EXERCISE DESCRIPTION:
Below are records. Copy every line with "revert" in it.
*** DATA TO EXAMINE ***
Lemma whitespace_only_not_startswith line c pre :
  whitespace_only line = true → isspace c = false →
  startswith line (String c pre) = false.
Proof.
  destruct line as [|b line]; [done|].
  cbn [whitespace_only]. intros [Hb _]%andb_true_iff Hc.
  rewrite startswith_cons. destruct (Ascii.eqb c b) eqn:E; [|done].
  apply Ascii.eqb_eq in E. congruence.
Qed.

Lemma options_break_blank line : strip line = "" → options_break line = false.
Proof. unfold options_break. by intros ->. Qed.

Lemma commands_break_blank line : strip line = "" → commands_break line = false.
Proof. unfold commands_break. by intros ->. Qed.

Lemma parse_usage_stripped lines : stripped (parse_usage lines).
Proof.
  induction lines as [|line lines IH]; [done|]. cbn [parse_usage].
  destruct (startswith line "Usage: "); [apply strip_stripped | done].
Qed.

Lemma parse_usage_skip pre : ∀ rest,
  Forall (λ l, startswith l "Usage: " = false) pre →
  parse_usage (pre ++ rest) = parse_usage rest.
Proof.
  intros rest. induction 1 as [|line pre Hline _ IH]; [done|].
  cbn [app parse_usage]. by rewrite Hline.
Qed.

Lemma parse_description_loop_skip pre line rest : ∀ description,
  startswith (strip line) "Options:" = false →
  startswith (strip line) "Commands:" = false →
  nonempty (strip line) && negb (startswith line "Usage: ") = false →
  parse_description_loop (pre ++ line :: rest) description =
  parse_description_loop (pre ++ rest) description.
Proof.
  intros description Ho Hc Hskip. revert description.
  induction pre as [|l pre IH]; intros description; cbn [app parse_description_loop].
  - by rewrite Ho, Hc, Hskip.
  - destruct (startswith (strip l) "Options:" || startswith (strip l) "Commands:");
      [done|].
    destruct (nonempty (strip l) && negb (startswith l "Usage: ")); apply IH.
Qed.

Lemma parse_description_loop_marker pre m rest : ∀ description,
  startswith (strip m) "Options:" || startswith (strip m) "Commands:" = true →
  parse_description_loop (pre ++ m :: rest) description =
  parse_description_loop pre description.
Proof.
  intros description Hm. revert description.
  induction pre as [|l pre IH]; intros description; cbn [app parse_description_loop].
  - by rewrite Hm.
  - destruct (startswith (strip l) "Options:" || startswith (strip l) "Commands:");
      [done|].
    destruct (nonempty (strip l) && negb (startswith l "Usage: ")); apply IH.
Qed.

Lemma parse_options_loop_blank line rest options in_options current_option :
  strip line = "" →
  parse_options_loop (line :: rest) options in_options current_option =
  parse_options_loop rest options in_options current_option.
Proof.
  intros Hb. cbn [parse_options_loop].
  rewrite (options_break_blank _ Hb), Hb, !startswith_nil. cbn [nonempty].
  by destruct in_options, current_option.
Qed.

Lemma parse_options_loop_skip pre line rest :
  (∀ options in_options current_option,
     parse_options_loop (line :: rest) options in_options current_option =
     parse_options_loop rest options in_options current_option) →
  ∀ options in_options current_option,
    parse_options_loop (pre ++ line :: rest) options in_options current_option =
    parse_options_loop (pre ++ rest) options in_options current_option.
Proof.
  intros Hskip options in_options current_option.
  rewrite !parse_options_loop_app.
  destruct (parse_options_loop pre options in_options current_option) as [st|];
    [|done].
  cbn [mbind option_bind]. destruct (po_break st); [done | apply Hskip].
Qed.

Lemma parse_sub_commands_loop_blank pre line rest : ∀ sub_commands in_commands,
  strip line = "" →
  parse_sub_commands_loop (pre ++ line :: rest) sub_commands in_commands =
  parse_sub_commands_loop (pre ++ rest) sub_commands in_commands.
Proof.
  intros sub_commands in_commands Hb. revert sub_commands in_commands.
  induction pre as [|l pre IH]; intros sub_commands in_commands;
    cbn [app parse_sub_commands_loop].
  - rewrite (commands_break_blank _ Hb), Hb, !startswith_nil. cbn [nonempty].
    by destruct in_commands.
  - destruct (startswith (strip l) "Commands:"); [apply IH|].
    destruct in_commands; [|apply IH].
    destruct (commands_break l); [done|].
    destruct (nonempty (strip l)); [|apply IH].
    destruct (re_split_ws2 (strip l)); apply IH.
Qed.

Lemma parse_options_loop_closed pre : ∀ current_option,
  Forall (λ l, startswith (strip l) "Options:" = false) pre →
  parse_options_loop pre [] false current_option =
  Some (PoLocals [] false current_option false).
Proof.
  intros current_option Hall. revert current_option.
  induction Hall as [|line pre Hline _ IH]; intros current_option; [done|].
  cbn [parse_options_loop]. by rewrite Hline.
Qed.

Lemma parse_sub_commands_loop_closed pre rest : ∀ sub_commands,
  Forall (λ l, startswith (strip l) "Commands:" = false) pre →
  parse_sub_commands_loop (pre ++ rest) sub_commands false =
  parse_sub_commands_loop rest sub_commands false.
Proof.
  intros sub_commands Hall. revert sub_commands.
  induction Hall as [|line pre Hline _ IH]; intros sub_commands; [done|].
  cbn [app parse_sub_commands_loop]. by rewrite Hline.
Qed.

End more_parser_facts.

Section well_formed_facts.

Lemma re_search_ws2_nil : re_search_ws2 "" = None.
Proof. reflexivity. Qed.

Lemma re_search_ws2_cons c s :
  re_search_ws2 (String c s) =
  if ws_run_here (String c s) then Some (EmptyString, lstrip (String c s))
  else match re_search_ws2 s with
       | Some (before, after) => Some (String c before, after)
       | None => None
       end.
Proof. reflexivity. Qed.

Lemma re_search_ws2_head s d x after :
  re_search_ws2 s = Some (String d x, after) → ∃ s', s = String d s'.
Proof.
  destruct s as [|c s]; [done|]. rewrite re_search_ws2_cons.
  destruct (ws_run_here (String c s)); [done|].
  destruct (re_search_ws2 s) as [[before after']|]; [|done].
  intros [= -> _ _]. eauto.
Qed.

Lemma re_search_ws2_tail c s :
  re_search_ws2 (String c s) = None →
  ws_run_here (String c s) = false ∧ re_search_ws2 s = None.
Proof.
  rewrite re_search_ws2_cons. destruct (ws_run_here (String c s)); [done|].
  by destruct (re_search_ws2 s) as [[? ?]|].
Qed.

Lemma ws_run_here_head c d s s' :
  ws_run_here (String c (String d s)) = ws_run_here (String c (String d s')).
Proof. reflexivity. Qed.

(** The text before the first run of whitespace holds no such run. *)
Lemma re_search_ws2_before s : ∀ before after,
  re_search_ws2 s = Some (before, after) → re_search_ws2 before = None.
Proof.
  induction s as [|c s IH]; intros before after; [done|].
  rewrite re_search_ws2_cons.
  destruct (ws_run_here (String c s)) eqn:Hrun; [by intros [= <- _]|].
  destruct (re_search_ws2 s) as [[before' after']|] eqn:Hs; [|done].
  intros [= <- _]. rewrite re_search_ws2_cons, (IH _ _ eq_refl).
  destruct before' as [|d x]; [done|].
  destruct (re_search_ws2_head _ _ _ _ Hs) as [s' ->].
  by rewrite (ws_run_here_head c d x s'), Hrun.
Qed.

Lemma re_search_ws2_lstrip s :
  re_search_ws2 s = None → re_search_ws2 (lstrip s) = None.
Proof.
  induction s as [|c s IH]; [done|]. intros Hs. cbn [lstrip].
  destruct (isspace c); [|done].
  apply IH. by apply re_search_ws2_tail in Hs as [_ ?].
Qed.

Lemma rstrip_head s a r : rstrip s = String a r → ∃ s', s = String a s'.
Proof.
  destruct s as [|c s]; [done|]. cbn [rstrip].
  destruct (rstrip s); [destruct (isspace c)|]; intros [= -> _]; eauto.
Qed.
***
RESULT BELOW:
  intros description Ho Hc Hskip. revert description.
  intros description Hm. revert description.
  intros sub_commands in_commands Hb. revert sub_commands in_commands.
  intros current_option Hall. revert current_option.
  intros sub_commands Hall. revert sub_commands.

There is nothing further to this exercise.